All lines from the one containing "Hu. split_bools. by to_prop." through the end of the data below are to be transcribed exactly. Leave out the rest.

----- DATA EXCERPTS

Section JarInvariant.
Context `{QtText, QtDate}.

Lemma stripCtrl_clean s : no_ctrl (stripCtrl s).
Proof.
  apply List.Forall_forall. intros u Hu. apply filter_In in Hu as [_ Hu]. split_bools. by to_prop.
Qed.

Lemma cookie_attr_pair c p : ck_name (cookie_attr c p) = ck_name c /\ ck_value (cookie_attr c p) = ck_value c.
Proof. unfold cookie_attr. destruct c. repeat case_match; done. Qed.

Lemma cookie_attrs_pair ps c :
  ck_name (fold_left cookie_attr ps c) = ck_name c /\ ck_value (fold_left cookie_attr ps c) = ck_value c.
Proof.
  revert c. induction ps as [|p ps IH]; intros c; [done|]. cbn [fold_left].
  destruct (IH (cookie_attr c p)) as [-> ->]. apply cookie_attr_pair.
Qed.

Lemma parseSetCookie_clean raw : no_ctrl (ck_name (parseSetCookie raw)) /\ no_ctrl (ck_value (parseSetCookie raw)).
Proof.
  unfold parseSetCookie. destruct (split_on 59 (stripCtrl raw)) as [|p ps]; [by split; constructor|].
  destruct (index_of 61 (asciiTrimmed p)) as [[|eq]|]; try by (split; constructor).
  destruct (cookie_attrs_pair ps (mkCookie
    (if raw_name_has_ctrl raw then [] else
       (if contains_chr 61 (stripCtrl (asciiTrimmed (take (S eq) (asciiTrimmed p))))
           || contains_chr 32 (stripCtrl (asciiTrimmed (take (S eq) (asciiTrimmed p)))) then []
        else stripCtrl (asciiTrimmed (take (S eq) (asciiTrimmed p)))))
    (stripCtrl (asciiTrimmed (drop (S eq + 1) (asciiTrimmed p)))) (stripCtrl raw) [] [] kNoMaxAge false false [] [] false 0))
    as [-> ->].
  cbn [ck_name ck_value]. split; [|apply stripCtrl_clean].
  repeat case_match; try constructor; apply stripCtrl_clean.
Qed.

Lemma freshCookies_clean nowSec headers : Forall cookie_clean (freshCookies nowSec headers).
Proof.
  apply Forall_forall. intros c Hc. apply list_elem_of_omap in Hc as (h & _ & Hh).
  destruct (negb _); [done|]. cbv zeta in Hh. destruct (is_nil _) eqn:En; simplify_eq.
  destruct (parseSetCookie_clean (snd h)) as [Hn Hv].
  assert (Hr : ck_name (resolveCookieExpiry (parseSetCookie (snd h)) nowSec) = ck_name (parseSetCookie (snd h)) /\
    ck_value (resolveCookieExpiry (parseSetCookie (snd h)) nowSec) = ck_value (parseSetCookie (snd h)))
    by (unfold resolveCookieExpiry; repeat case_match; done).
  destruct Hr as [Hr1 Hr2]. unfold cookie_clean. rewrite Hr1, Hr2. split; [|done].
  intros E. by rewrite E in En.
Qed.

Lemma replaceCookie_names cs c cs' :
  replaceCookie cs c = Some cs' -> map ck_name cs' = map ck_name cs /\ (forall x, x ∈ cs' -> x = c \/ x ∈ cs).
Proof.
  revert cs'. induction cs as [|e cs IH]; intros cs' Hr; [done|]. cbn [replaceCookie] in Hr.
  destruct (seq_eqb (ck_name e) (ck_name c)) eqn:E; simplify_eq.
  - apply seq_eqb_eq in E. cbn [map]. rewrite E. split; [done|]. intros x. rewrite !elem_of_cons. tauto.
  - destruct (replaceCookie cs c) as [es|]; simplify_eq/=. destruct (IH es eq_refl) as [-> Hi].
    split; [done|]. intros x. rewrite !elem_of_cons. intros [->|Hx]; [tauto|]. apply Hi in Hx. tauto.
Qed.

Lemma replaceCookie_none cs c : replaceCookie cs c = None -> ck_name c ∉ map ck_name cs.
Proof.
  induction cs as [|e cs IH]; intros Hr; [apply not_elem_of_nil|]. cbn [replaceCookie] in Hr.
  destruct (seq_eqb (ck_name e) (ck_name c)) eqn:E; [done|].
  destruct (replaceCookie cs c); [done|]. cbn [map]. apply not_elem_of_cons. split; [|by apply IH].
  intros Heq. rewrite Heq, seq_eqb_refl in E. done.
Qed.

Lemma removeCookieByName_sub cs name :
  sublist (fst (removeCookieByName cs name)) cs.
Proof.
  induction cs as [|e cs IH]; [constructor|]. cbn [removeCookieByName].
  destruct (seq_eqb _ _); [by constructor|]. destruct (removeCookieByName cs name) as [es b].
  by constructor.
Qed.

Lemma bag_ok_sublist cs cs' : sublist cs' cs -> bag_ok cs -> bag_ok cs'.
Proof.
  intros Hs [Hc Hn]. split.
  - apply Forall_forall. intros x Hx. rewrite Forall_forall in Hc. by eapply Hc, elem_of_sublist.
  - eapply sublist_NoDup; [exact Hn|]. by apply fmap_sublist.
Qed.

Lemma bag_ok_snoc cs c : bag_ok cs -> cookie_clean c -> ck_name c ∉ map ck_name cs -> bag_ok (cs ++ [c]).
Proof.
  intros [Hf Hn] Hc Hni. split; [apply Forall_app; split; [done|by constructor]|].
  rewrite map_app. cbn [map]. apply NoDup_app. split; [done|]. split; [|apply NoDup_singleton].
  intros x Hx ->%list_elem_of_singleton. done.
Qed.

Lemma bag_ok_replace cs c cs' : bag_ok cs -> cookie_clean c -> replaceCookie cs c = Some cs' -> bag_ok cs'.
Proof.
  intros [Hf Hn] Hc Hr. destruct (replaceCookie_names _ _ _ Hr) as [Hm Hi]. split; [|by rewrite Hm].
  apply Forall_forall. intros x Hx. apply Hi in Hx as [->|Hx]; [done|]. by eapply Forall_forall in Hf.
Qed.

Lemma mergeCookie_ok nowSec cs c : bag_ok cs -> cookie_clean c -> bag_ok (mergeCookie nowSec cs c).
Proof.
  intros Hb Hc. unfold mergeCookie. destruct (cookieExpired c nowSec).
  { eapply bag_ok_sublist; [apply removeCookieByName_sub|done]. }
  destruct (replaceCookie cs c) as [cs'|] eqn:Er; [by eapply bag_ok_replace|].
  apply replaceCookie_none in Er.
  assert (Ht : bag_ok (if kMaxCookiesPerHost <=? zlen cs then tail cs else cs) /\
    ck_name c ∉ map ck_name (if kMaxCookiesPerHost <=? zlen cs then tail cs else cs)).
  { destruct (_ <=? _); [|done]. destruct cs as [|e cs]; [done|]. cbn [tail]. split.
    - eapply bag_ok_sublist; [|exact Hb]. by constructor.
    - cbn [map] in Er. apply not_elem_of_cons in Er. tauto. }
  destruct Ht as [Ht1 Ht2]. by apply bag_ok_snoc.
Qed.

Lemma upsertCookie_ok cs c : bag_ok cs -> cookie_clean c -> bag_ok (upsertCookie cs c).
Proof.
  intros Hb Hc. unfold upsertCookie. destruct (replaceCookie cs c) as [cs'|] eqn:Er.
  - by eapply bag_ok_replace.
  - apply bag_ok_snoc; [done..|by apply replaceCookie_none].
Qed.

Lemma jar_lookup_ok jar k : jar_ok jar -> bag_ok (hs_cookies (default emptySession (jar !! k))).
Proof.
  intros Hj. destruct (jar !! k) as [s|] eqn:E; cbn [default]; [exact (Hj _ _ E)|].
  split; [constructor|apply NoDup_nil_2].
Qed.

Lemma jar_ok_insert jar k s : jar_ok jar -> bag_ok (hs_cookies s) -> jar_ok (<[k := s]> jar).
Proof. intros Hj Hb. by apply map_Forall_insert_2. Qed.

Lemma run_jar_op_ok jar op : jar_ok jar -> jar_ok (run_jar_op jar op).
Proof.
  intros Hj. destruct op as [s m1 m2 req resp|h on|h| |m h n v p ho se ss|h n|m f t]; cbn [run_jar_op].
  - unfold onResponseReceived.
    destruct (starts_with _ _); [done|]. destruct (is_nil (rq_host req)); [done|].
    cbv zeta. destruct (is_nil (freshCookies _ _)); [done|].
    assert (He : jar_ok (evict jar (lowercaseHost (rq_host req)) m1)).
    { unfold evict. repeat case_match; try done. by apply map_Forall_delete. }
    apply jar_ok_insert; [done|]. cbn [hs_cookies].
    pose proof (jar_lookup_ok _ (lowercaseHost (rq_host req)) He) as Hb.
    pose proof (freshCookies_clean s (rs_headers resp)) as Hf. revert Hb.
    generalize (hs_cookies (default emptySession (evict jar (lowercaseHost (rq_host req)) m1 !! lowercaseHost (rq_host req)))).
    induction Hf as [|c cs Hc _ IH]; intros bag Hb; [done|]. cbn [fold_left]. by apply IH, mergeCookie_ok.
  - unfold setAutoInject. destruct (jar !! _) as [s|] eqn:E; [|done]. apply jar_ok_insert; [done|]. exact (Hj _ _ E).
  - by apply map_Forall_delete.
  - apply map_Forall_empty.
  - unfold setCookie. case_if E; [done|]. apply orb_false_iff in E as [_ E]. apply negb_false_iff in E.
    unfold isValidCookieName in E. case_if_in E E2; [done|]. apply jar_ok_insert; [done|]. cbn [hs_cookies].
    apply upsertCookie_ok; [by apply jar_lookup_ok|]. split; [|split; [|apply stripCtrl_clean]]; cbn.
    + intros ->. done.
    + apply List.Forall_forall. intros u Hu. rewrite forallb_forall in E. apply E in Hu. split_bools. by to_prop.
  - unfold removeCookie. destruct (jar !! _) as [s|] eqn:E; [|done].
    pose proof (removeCookieByName_sub (hs_cookies s) n) as Hs. destruct (removeCookieByName _ _) as [cs b].
    apply jar_ok_insert; [done|]. eapply bag_ok_sublist; [exact Hs|exact (Hj _ _ E)].
  - unfold copyTo. destruct (jar !! _) as [s|] eqn:E; [|done]. apply jar_ok_insert; [done|]. exact (Hj _ _ E).
Qed.

Lemma run_jar_ok ops : jar_ok (run_jar ops).
Proof.
  unfold run_jar. assert (G : forall jar, jar_ok jar -> jar_ok (fold_left run_jar_op ops jar)).
  { induction ops as [|op ops IH]; intros jar Hj; [done|]. by apply IH, run_jar_op_ok. }
  apply G, map_Forall_empty.
Qed.
End JarInvariant.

----------

◆ ANSWER AREA:
    + apply List.Forall_forall. intros u Hu. rewrite forallb_forall in E. apply E in Hu. split_bools. by to_prop.
  - unfold removeCookie. destruct (jar !! _) as [s|] eqn:E; [|done].
    pose proof (removeCookieByName_sub (hs_cookies s) n) as Hs. destruct (removeCookieByName _ _) as [cs b].
    apply jar_ok_insert; [done|]. eapply bag_ok_sublist; [exact Hs|exact (Hj _ _ E)].
  - unfold copyTo. destruct (jar !! _) as [s|] eqn:E; [|done]. apply jar_ok_insert; [done|]. exact (Hj _ _ E).
Qed.

Lemma run_jar_ok ops : jar_ok (run_jar ops).
Proof.
  unfold run_jar. assert (G : forall jar, jar_ok jar -> jar_ok (fold_left run_jar_op ops jar)).
  { induction ops as [|op ops IH]; intros jar Hj; [done|]. by apply IH, run_jar_op_ok. }
  apply G, map_Forall_empty.
Qed.
End JarInvariant.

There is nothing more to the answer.